The variance drop represents a fall in the revenue for the business reflecting poor performance. The hotel business is highly affected by the changes in the economy and the business environment such as competition and customer trends. The items in the menu should be increased gradually to help serve clients with diverse tastes and preferences. The buyers expect continuous improvements in quality of meals and services therefore a business should invest in research and development to ensure they remain competitive. the pricing strategies in an organization affects the buying behaviour therefore it is important to conduct thorough study about the market before implementing any changes. A business should formulate strategies that ensure there is high customer retention and attraction of new buyers to secure constant sale.
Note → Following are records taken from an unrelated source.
Lemma next_starts t e t' : tracker_next t e = Some t' → ∃ l, starts t' = starts t ++ l.
Proof.
  assert (∀ t, starts t = starts t ++ []) as Hnil by (intros; by rewrite app_nil_r).
  destruct e as [[]| | |j|j w|j|n|n|k|d]; cbn.
  - intros [= <-]. exists []; exact (Hnil t).
  - intros [= <-]. exists []; exact (Hnil t).
  - intros [= <-]. exists []; exact (Hnil t).
  - intros [= <-]. exists []. unfold stopTracking. destruct (mainTimer t); [|done].
    by rewrite (proj2 (foldl_clear_same _ _)), app_nil_r.
  - intros [= <-]. exists []. unfold stopExecution. destruct (jm_get _ j); by rewrite app_nil_r.
  - intros [= <-]. exists []; exact (Hnil t).
  - intros [= <-]. exists []; exact (Hnil t).
  - destruct (queries t !! n) as [q|]; [|done]; cbn. destruct (answer q); [done|]. intros [= <-]. exists []; exact (Hnil t).
  - destruct (queries t !! n) as [q|]; [|done]; cbn. destruct (answer q) as [l|]; [|done]; cbn. intros [= <-].
    exists []. unfold getWaitingExecutions_resume.
    destruct (foldl_track_other l (with_queries t (delete n (queries t)))) as (_ & _ & _ & ->). by rewrite app_nil_r.
  - destruct (jm_get (timers t) k) as [x|]; [|done]; cbn. destruct (deadline x <=? now t); [|done].
    intros [= <-]. destruct (callback x) as [|j]; cbn; [exists []; exact (Hnil t)|by eexists].
  - destruct (0 <? d); [|done]. intros [= <-]. exists []; exact (Hnil t).
Qed.

Section Missed.
Context (i : string) (w stored latency : Z) (before : list (string * Z)).
Context (latency_pos : 0 ≤ latency).

(** The first poll that can list the execution comes at most a minute after this time. *)
Definition poll_from : Z := Z.max stored (w - 70000).
Definition latest : Z := Z.max w (poll_from + 60000 + latency + 1).

Definition resumed (t : WaitTracker) : Prop :=
  ∃ l τ, starts t = before ++ l ∧ (i, τ) ∈ l ∧ w ≤ τ ≤ latest.

Definition has_timer (t : WaitTracker) : Prop :=
  ∃ k x, jm_get (waitingExecutions t) i = Some k ∧ jm_get (timers t) k = Some x ∧ w ≤ deadline x ≤ latest.

(** A query is under way that lists it, or will. *)
Definition has_query (t : WaitTracker) : Prop :=
  ∃ q, q ∈ queries t ∧ issued q ≤ poll_from + 60000 ∧ w ≤ issued q + 70000 ∧
    match answer q with Some l => i ∈ l.*1 | None => True end.

Definition has_poll (t : WaitTracker) : Prop :=
  ∃ k x, jm_get (timers t) k = Some x ∧ callback x = PollTimer ∧ deadline x ≤ poll_from + 60000.

(** Every answer that names the execution has its present time. *)
Definition answers_right (t : WaitTracker) : Prop :=
  ∀ q l w', q ∈ queries t → answer q = Some l → (i, w') ∈ l → w' = w ∧ w ≤ issued q + 70000.
Lemma step_refines e f e' t :
  (length (undoStack e.1) ≤ STACK_LIMIT)%nat → represents e t → user_step e f e' →
  represents e' (f t) ∧ (length (undoStack e'.1) ≤ STACK_LIMIT)%nat.
Proof.
  assert (Hlen : ∀ l u, (length l ≤ STACK_LIMIT)%nat → (length (check_limit (l ++ [u])) ≤ STACK_LIMIT)%nat).
  { intros l u Hl. unfold check_limit. rewrite length_app. destruct (Nat.ltb_spec STACK_LIMIT (length l + length [u])) as [H1|H1].
    - rewrite length_drop, length_app. cbn [length] in *. lia.
    - by rewrite length_app. }
  intros Hl Hrep Hstep. pose proof Hrep as [Hb Hp Hu Hr Hs]. destruct Hstep as [names h s c s' He|names h s cs s' Hne He Hd|h s|h s]; cbn in *.
  - unfold pushCommandToUndo. rewrite Hp, Hb. split; [|by apply Hlen].
    constructor; cbn; try done; [|constructor].
    apply chain_keep. constructor; [done|]. cbn. by rewrite <- Hs.
  - unfold record_bulk. rewrite (record_commands names (startRecordingUndo h) cs []); try done. cbn.
    unfold stopRecordingUndo. cbn. destruct cs as [|c cs]; [done|]. cbn. split; [|by apply Hlen].
    constructor; cbn; try done; [|constructor].
    apply chain_keep. constructor; [done|]. by rewrite <- Hs.
  - unfold undo, popUndoableToUndo, t_undo. destruct (pop (undoStack h)) as [[us u]|] eqn:Hpop.
    2: { apply pop_None in Hpop. rewrite Hpop in Hu. apply chain_nil_inv in Hu. by rewrite Hu. }
    assert (undoStack h = us ++ [u]) as Hus.
    { destruct (undoStack h) as [|x l] using rev_ind; [done|]. rewrite pop_snoc in Hpop. by injection Hpop as -> ->. }
    rewrite Hus in Hu, Hl. apply chain_snoc_inv in Hu as (ps & p & Hps & Hu & He). rewrite Hps, pop_snoc. cbn.
    rewrite length_app in Hl. cbn in Hl.
    assert (Hrev : undoable_effect (reverse_undoable u) (present t) p) by (by apply undoable_reverse).
    destruct u as [c|cs]; cbn; (split; [|cbn; lia]); constructor; cbn; try done;
      try (apply chain_keep; constructor; [done|exact Hrev]).
    + apply revert_effect. cbn in He. by rewrite Hs.
    + apply revert_bulk_effects. cbn in He. by rewrite Hs.
  - unfold redo, popUndoableToRedo, t_redo. destruct (pop (redoStack h)) as [[rs r]|] eqn:Hpop.
    2: { apply pop_None in Hpop. rewrite Hpop in Hr. apply chain_nil_inv in Hr. by rewrite Hr. }
    assert (redoStack h = rs ++ [r]) as Hrs.
    { destruct (redoStack h) as [|x l] using rev_ind; [done|]. rewrite pop_snoc in Hpop. by injection Hpop as -> ->. }
    rewrite Hrs in Hr. apply chain_snoc_inv in Hr as (fs & f & Hfs & Hr & He). rewrite Hfs, pop_snoc. cbn.
    assert (Hrev : undoable_effect (reverse_undoable r) (present t) f) by (by apply undoable_reverse).
    destruct r as [c|cs]; cbn.
    + unfold pushCommandToUndo. cbn. rewrite Hp, Hb. split; [|by apply Hlen]. constructor; cbn; try done.
      * apply chain_keep; constructor; [done|exact Hrev].
      * apply revert_effect. cbn in He. by rewrite Hs.
    + split; [|by apply Hlen]. constructor; cbn; try done.
      * apply chain_keep; constructor; [done|exact Hrev].
      * apply revert_bulk_effects. cbn in He. by rewrite Hs.
Qed.

Lemma pop_check_limit l u : ∃ l', pop (check_limit (l ++ [u])) = Some (l', u).
Proof.
  unfold check_limit. destruct (_ <? _) eqn:Hl; [|eexists; apply pop_snoc].
  destruct l as [|x l]; [done|]. cbn. rewrite drop_0. eexists. apply pop_snoc.
Qed.

(** An action that is recorded as one bulk is undone and redone as one. *)
Lemma bulk_undone names h cs s s' :
  bulkInProgress h = false → (length (undoStack h) ≤ STACK_LIMIT)%nat → cs ≠ [] → all_distinct names cs → effects cs s s' →
  let '(h1, s1) := undo (record_bulk names h cs) s' in
  same s1 s ∧ same (redo h1 s1).2 s'.
Proof.
  intros Hp Hl Hne Hd He. unfold record_bulk. rewrite (record_commands names (startRecordingUndo h) cs []); try done. cbn [app].
  destruct cs as [|c cs]; [done|]. unfold undo, popUndoableToUndo, stopRecordingUndo. cbn.
  destruct (pop_check_limit (undoStack h) (BulkCommand (c :: cs))) as [us ->]. cbn.
  pose proof (revert_bulk_effects _ _ _ He) as Hs. split; [done|].
  apply effects_reverse in He. rewrite <- Hs in He at 1. by apply revert_bulk_effects in He.
Qed.

(** C11: Whatever the user changes, undoes and redoes, the document is the present one of the
    timeline, up to [same]: the two stacks implement moving back and forth on a
    line of at most a hundred documents on either side. *)
Theorem history_refines_timeline (s0 : S) (fs : list (Timeline → Timeline)) (h : HistoryState) (s : S) :
  user_run (new_history, s0) fs (h, s) →
  represents (h, s) (foldl (λ t f, f t) (mkTimeline [] s0 []) fs) ∧ (length (undoStack h) ≤ STACK_LIMIT)%nat.
Proof.
  assert (Hgen : ∀ e e' t, user_run e fs e' → represents e t → (length (undoStack e.1) ≤ STACK_LIMIT)%nat →
    represents e' (foldl (λ t f, f t) t fs) ∧ (length (undoStack e'.1) ≤ STACK_LIMIT)%nat).
  { intros e e' t Hrun. revert t. induction Hrun as [e|e f e' fs' e'' Hs Hrun IH]; intros t Hr Hl; [done|].
    destruct (step_refines e f e' t Hl Hr Hs) as [Hr' Hl']. by apply IH. }
  intros Hrun. apply (Hgen _ _ _ Hrun); [|cbn; lia]. constructor; cbn; try done; constructor.
Qed.
End Helper.
(** A rename records nothing that its command would revert: see [undo_rename_does_nothing]. *)
Definition records (c : Command) (s s' : Canvas) : Prop :=
  match c with
  | MoveNodeCommand name oldPosition newPosition => ∃ r n, n_name n = name ∧ n_position n = oldPosition ∧
      node_changed s s' r n (with_position n newPosition)
  | AddNodeCommand r => node_added s s' r
  | RemoveNodeCommand r => node_added s' s r
  | AddConnectionCommand c1 c2 => conn_added s s' c1 c2
  | RemoveConnectionCommand c1 c2 => conn_added s' s c1 c2
  | EnableNodeToggleCommand name _ _ => ∃ r n, n_name n = name ∧
      node_changed s s' r n (with_disabled n (Some (negb (is_disabled n))))
  | RenameNodeCommand _ _ => False
  | ReplaceNodeParametersCommand id cur new => ∃ r n, n_id n = id ∧ n_parameters n = default [] (parameterObjects s !! cur) ∧
      node_changed s s' r n (with_parameters n (default [] (parameterObjects s !! new)))
  end.

Definition canvas_effect (c : Command) (s s' : Canvas) : Prop :=
  canvas_wf s ∧ canvas_wf s' ∧ parameterObjects s = parameterObjects s' ∧ records c s s'.

#[export] Instance canvas_document : Document Canvas := {
  revert := canvas_revert;
  name_of := node_name;
  same := same_canvas;
  effect := canvas_effect;
}.

Lemma node_changed_same s s' t t' r n n' :
  same_canvas s t → same_canvas s' t' → node_changed s s' r n n' → node_changed t t' r n n'.
Proof.
  intros Hs Hs' (Hr & Hv & Hn & Hc). pose proof Hs as [Ho _ Hns Hcs _]. pose proof Hs' as [Ho' _ Hns' Hcs' _].
  split_and!; [by eapply on_canvas_same|by rewrite <- Ho', <- Ho|by rewrite <- Hns, <- Hns'|by rewrite <- Hcs, <- Hcs'].
Qed.

Lemma node_added_same s s' t t' r :
  same_canvas s t → same_canvas s' t' → node_added s s' r → node_added t t' r.
Proof.
  intros [Ho _ Hns Hcs _] [Ho' _ Hns' Hcs' _] (Hv & Hn & Hc).
  split_and!; [by rewrite <- Ho', <- Ho|by rewrite <- Hns, <- Hns'|by rewrite <- Hcs, <- Hcs'].
Qed.

Lemma conn_added_same s s' t t' c1 c2 :
  same_canvas s t → same_canvas s' t' → conn_added s s' c1 c2 → conn_added t t' c1 c2.
Proof.
  intros [Ho _ Hns Hcs _] [Ho' _ Hns' Hcs' _] (Hv & Hn & Hc & Ha).
  split_and!; [by rewrite <- Ho', <- Ho|by rewrite <- Hns, <- Hns'|by rewrite <- Hcs, <- Hcs'|done].
Qed.

Lemma records_same c s s' t t' :
  same_canvas s t → same_canvas s' t' → canvas_effect c s s' → canvas_effect c t t'.
Proof.
  intros Hs Hs' (Hwf & Hwf' & Hp & Hr). split_and!; [by eapply canvas_wf_same..| |].
  { pose proof (same_parameters _ _ Hs). pose proof (same_parameters _ _ Hs'). congruence. }
  destruct c; cbn in *.
  - destruct Hr as (r & n & H1 & H2 & H3). exists r, n. split_and!; [done..|by eapply node_changed_same].
  - by eapply node_added_same.
  - by eapply node_added_same.
  - by eapply conn_added_same.
  - by eapply conn_added_same.
  - destruct Hr as (r & n & H1 & H3). exists r, n. split_and!; [done..|by eapply node_changed_same].
  - done.
  - rewrite <- (same_parameters _ _ Hs). destruct Hr as (r & n & H1 & H2 & H3). exists r, n.
    split_and!; [done..|by eapply node_changed_same].
Qed.

Lemma node_changed_back s s' r n n' : node_changed s s' r n n' → node_changed s' s r n' n.
Proof.
  intros ([Hr Hn] & Hv & Hns & Hc). split_and!; [split| |done..].
  - by rewrite <- Hns.
  - rewrite Hv. apply list_lookup_insert_eq. by eapply lookup_lt_Some.
  - rewrite Hv, list_insert_insert. symmetry. rewrite decide_True by done. by apply list_insert_id.
Qed.

(** A node as it is seen has its [disabled] set. *)
Lemma on_canvas_view s r n : on_canvas s r n → n_disabled n = Some (is_disabled n).
Proof. intros (n0 & _ & <-)%on_canvas_object. unfold view, is_disabled. cbn. by case_bool_decide. Qed.

Lemma records_reverse c s s' : canvas_effect c s s' → canvas_effect (getReverseCommand c) s' s.
Proof.
  intros (Hwf & Hwf' & Hp & Hr). split_and!; [done..|]. destruct c; cbn in *; try done.
  - destruct Hr as (r & n & <- & <- & Hc). exists r, (with_position n newPosition). split_and!; [done..|].
    apply node_changed_back in Hc. by destruct n.
  - destruct Hr as (r & n & <- & Hc). exists r, (with_disabled n (Some (negb (is_disabled n)))). split; [done|].
    pose proof (on_canvas_view s r n (proj1 Hc)) as Hd. apply node_changed_back in Hc.
    assert (with_disabled (with_disabled n (Some (negb (is_disabled n))))
      (Some (negb (is_disabled (with_disabled n (Some (negb (is_disabled n))))))) = n) as ->; [|done].
    destruct n as [? ? ? ? ? d]; cbn in *. by destruct d as [[]|].
  - destruct Hr as (r & n & <- & Hcur & Hc). exists r, (with_parameters n (default [] (parameterObjects s !! newParameters))).
    rewrite <- Hp. split_and!; [done..|]. apply node_changed_back in Hc. rewrite <- Hcur. by destruct n.
Qed.

(** * One connection *)

Lemma create_spec (b v : bool) s r1 r2 n1 n2 c1 c2 :
  getNodeById s (n_id n1) = Some (r1, n1) → getNodeById s (n_id n2) = Some (r2, n2) →
  n_name n1 = c_node c1 → n_name n2 = c_node c2 → allowed c1 c2 →
  createConnection b v (mapLegacyConnectionToCanvasConnection n1 n2 c1 c2) s =
    (with_connections s (applyAddConnection (connections s) c1 c2), pushes b (AddConnectionCommand c1 c2)).
Proof.
  intros H1 H2 Hn1 Hn2 [Ha Hg]. destruct c1 as [a1 t1 i1], c2 as [a2 t2 i2]. cbn in Hn1, Hn2. subst a1 a2.
  unfold CanvasOperations.createConnection, mapLegacyConnectionToCanvasConnection. cbn. rewrite H1, H2. cbn.
  rewrite Ha, Hg. cbn. by rewrite andb_false_r.
Qed.

Lemma delete_spec (b : bool) s r1 r2 n1 n2 c1 c2 :
  getNodeById s (n_id n1) = Some (r1, n1) → getNodeById s (n_id n2) = Some (r2, n2) →
  n_name n1 = c_node c1 → n_name n2 = c_node c2 →
  deleteConnection b false (mapLegacyConnectionToCanvasConnection n1 n2 c1 c2) s =
    (with_connections s (applyRemoveConnection (connections s) c1 c2), pushes b (RemoveConnectionCommand c1 c2)).
Proof.
  intros H1 H2 Hn1 Hn2. destruct c1 as [a1 t1 i1], c2 as [a2 t2 i2]. cbn in Hn1, Hn2. subst a1 a2.
  unfold CanvasOperations.deleteConnection, mapLegacyConnectionToCanvasConnection. cbn. by rewrite H1, H2.
Qed.

Lemma with_connections_wf s cs :
  canvas_wf s → conns_wf cs → NoDup (all_conns cs) →
  (∀ a t i c, (a, t, i, c) ∈ all_conns cs → named s a ∧ named s (c_node c)) → canvas_wf (with_connections s cs).
Proof. intros [H1 H2 H3 H4 H5 H6 H7] Hw Hn Hc. by constructor. Qed.

Lemma applyAddConnection_wf cs c1 c2 : conns_wf cs → conns_wf (applyAddConnection cs c1 c2).
Proof. intros H. rewrite add_alt. by apply set_bucket_wf. Qed.

Lemma applyRemoveConnection_wf cs c1 c2 : conns_wf cs → conn_of c1 c2 ∈ all_conns cs → conns_wf (applyRemoveConnection cs c1 c2).
Proof. intros H Hin. rewrite remove_alt by done. by apply set_bucket_wf. Qed.

Lemma added_canvas s c1 c2 :
  canvas_wf s → named s (c_node c1) → named s (c_node c2) → conn_of c1 c2 ∉ all_conns (connections s) →
  let s' := with_connections s (applyAddConnection (connections s) c1 c2) in
  canvas_wf s' ∧ all_conns (connections s') ≡ₚ conn_of c1 c2 :: all_conns (connections s).
Proof.
  intros Hwf H1 H2 Hno s'. pose proof (add_conns (connections s) c1 c2 (wf_keys s Hwf)) as Hp.
  rewrite decide_False in Hp by done. split; [|done]. apply with_connections_wf; [done| | |].
  - by apply applyAddConnection_wf, wf_keys.
  - rewrite Hp. constructor; [done|by apply wf_once].
  - intros a t i c Hin. rewrite Hp in Hin. apply elem_of_cons in Hin as [Heq|Hin]; [|by apply (wf_closed s Hwf) in Hin].
    unfold conn_of in Heq. by injection Heq as -> -> -> ->.
Qed.

Lemma removed_canvas s c1 c2 :
  canvas_wf s → conn_of c1 c2 ∈ all_conns (connections s) →
  let s' := with_connections s (applyRemoveConnection (connections s) c1 c2) in
  canvas_wf s' ∧ conn_of c1 c2 :: all_conns (connections s') ≡ₚ all_conns (connections s).
Proof.
  intros Hwf Hin s'. pose proof (remove_conns (connections s) c1 c2 (wf_keys s Hwf) (wf_once s Hwf) Hin) as Hp.
  split; [|done]. apply with_connections_wf; [done| | |].
  - by apply applyRemoveConnection_wf; [apply wf_keys|].
  - pose proof (wf_once s Hwf) as Hnd. rewrite <- Hp in Hnd. by apply NoDup_cons in Hnd as [_ ?].
  - intros a t i c Hin'. apply (wf_closed s Hwf a t i c). rewrite <- Hp. apply elem_of_cons. by right.
Qed.

(** A single connection that is made or deleted is recorded. *)
Lemma create_records s c1 c2 :
  canvas_wf s → named s (c_node c1) → named s (c_node c2) → conn_of c1 c2 ∉ all_conns (connections s) → allowed c1 c2 →
  canvas_effect (AddConnectionCommand c1 c2) s (with_connections s (applyAddConnection (connections s) c1 c2)).
Proof.
  intros Hwf H1 H2 Hno Ha. destruct (added_canvas s c1 c2 Hwf H1 H2 Hno) as [Hwf' Hp]. by split_and!.
Qed.

Lemma delete_records s c1 c2 :
  canvas_wf s → conn_of c1 c2 ∈ all_conns (connections s) → allowed c1 c2 →
  canvas_effect (RemoveConnectionCommand c1 c2) s (with_connections s (applyRemoveConnection (connections s) c1 c2)).
Proof.
  intros Hwf Hin Ha. destruct (removed_canvas s c1 c2 Hwf Hin) as [Hwf' Hp]. by split_and!.
Qed.

(** * Reverting one command *)

Lemma update_changed s r n0 f g :
  canvas_wf s → on_canvas s r (view n0) → objects s !! r = Some n0 → (∀ n, view (f n) = g (view n)) →
  let s' := update_by_name s (n_name n0) f in
  views s' = <[r := g (view n0)]> (views s) ∧ nodes s' = nodes s ∧ connections s' = connections s ∧
  parameterObjects s' = parameterObjects s.
Proof.
  intros Hwf Hr Ho Hfg s'. destruct (find_on_canvas s r (view n0) Hwf Hr) as (n1 & _ & Ho1 & _ & Hn).
  rewrite Ho in Ho1. injection Ho1 as <-. cbn in Hn. split; [by apply update_views|].
  unfold s', update_by_name. by rewrite Hn.
Qed.

(** The node that a change record names is found, and its change taken back. *)
Lemma node_reverted s s' r n n' s1 :
  canvas_wf s → canvas_wf s' → parameterObjects s = parameterObjects s' → node_changed s s' r n n' →
  views s1 = <[r := n]> (views s') → nodes s1 = nodes s' → connections s1 = connections s' →
  parameterObjects s1 = parameterObjects s' → same_canvas s1 s.
Proof.
  intros Hwf Hwf' Hp ([Hr Hn] & Hv & Hns & Hc) H1 H2 H3 H4. constructor.
  - rewrite H1, Hv, list_insert_insert, decide_True by done. by apply list_insert_id.
  - congruence.
  - by rewrite H2, Hns.
  - by rewrite H3, Hc.
  - rewrite H3. split; intros _; by apply wf_keys.
Qed.

Lemma view_position n p : view (with_position n p) = with_position (view n) p.
Proof. by destruct n. Qed.
Lemma view_parameters n p : view (with_parameters n p) = with_parameters (view n) p.
Proof. by destruct n. Qed.

Lemma revert_move s s' r n p :
  canvas_wf s → canvas_wf s' → parameterObjects s = parameterObjects s' →
  node_changed s s' r n (with_position n p) →
  same_canvas (revertUpdateNodePosition (n_name n) (n_position n) s') s.
Proof.
  intros Hwf Hwf' Hp Hc. pose proof (node_changed_back _ _ _ _ _ Hc) as (Hr' & _ & _ & _).
  destruct (find_on_canvas s' r _ Hwf' Hr') as (n0 & Hv & Ho & Hi & Hn). cbn in Hi, Hn.
  assert (Hid : n_id n0 = n_id n) by (by rewrite <- (view_id n0), Hv).
  assert (Hname : n_name n0 = n_name n) by (by rewrite <- (view_name n0), Hv).
  unfold revertUpdateNodePosition, updateNodePosition. rewrite Hn, Hid, Hi. cbn.
  unfold setNodePositionById. rewrite Hi. cbn.
  destruct (update_changed s' r n0 (λ n1, with_position n1 (n_position n)) (λ n1, with_position n1 (n_position n)) Hwf')
    as (H1 & H2 & H3 & H4); [by rewrite Hv|done|intros; apply view_position|].
  eapply node_reverted; [exact Hwf|exact Hwf'|done|exact Hc|rewrite H1, Hv|done..]. f_equal. by destruct n.
Qed.

Lemma revert_parameters s s' r n cur new :
  canvas_wf s → canvas_wf s' → parameterObjects s = parameterObjects s' →
  n_parameters n = default [] (parameterObjects s !! cur) →
  node_changed s s' r n (with_parameters n (default [] (parameterObjects s !! new))) →
  same_canvas (revertReplaceNodeParameters (n_id n) cur new s') s.
Proof.
  intros Hwf Hwf' Hp Hcur Hc. pose proof (node_changed_back _ _ _ _ _ Hc) as (Hr' & _ & _ & _).
  destruct (find_on_canvas s' r _ Hwf' Hr') as (n0 & Hv & Ho & Hi & Hn). cbn in Hi, Hn.
  unfold revertReplaceNodeParameters, replaceNodeParameters. rewrite Hi. cbn. unfold setNodeParameters. rewrite <- Hp.
  set (ps := default [] (parameterObjects s !! cur)) in *.
  destruct (update_changed s' r n0 (λ n1, with_parameters n1 ps) (λ n1, with_parameters n1 ps) Hwf')
    as (H1 & H2 & H3 & H4); [by rewrite Hv|done|intros; apply view_parameters|].
  eapply node_reverted; [exact Hwf|exact Hwf'|done|exact Hc|rewrite H1, Hv|done..]. f_equal.
  rewrite <- Hcur. by destruct n.
Qed.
The business projections are may not be fully achieved due to the changes in market and failure of some strategies. The target customers may fail to consume a product as estimated thereby affecting the sales targets. Moreover, some business processes may experience variations leading to changes in the costs of producing the items. The items in a menu and the taste of the items has effect of attracting or sending away customer. Therefore, business should start by offering free samples to get first hand response from buyers. A customer feedback and the frequency of purchase helps determine the levels of satisfaction in a product. The clients who make regular purchase should be rewarded as a strategy to help in retaining buyers and attracting new customers. The financial records indicate the performance of a business in the market and help in determining or forecasting future outcomes. The accounts data should reflect the actual figures to help in planning future progress and in the allocation of finances in business activities. The hotel should increase the sales volume to recover the cost of investment.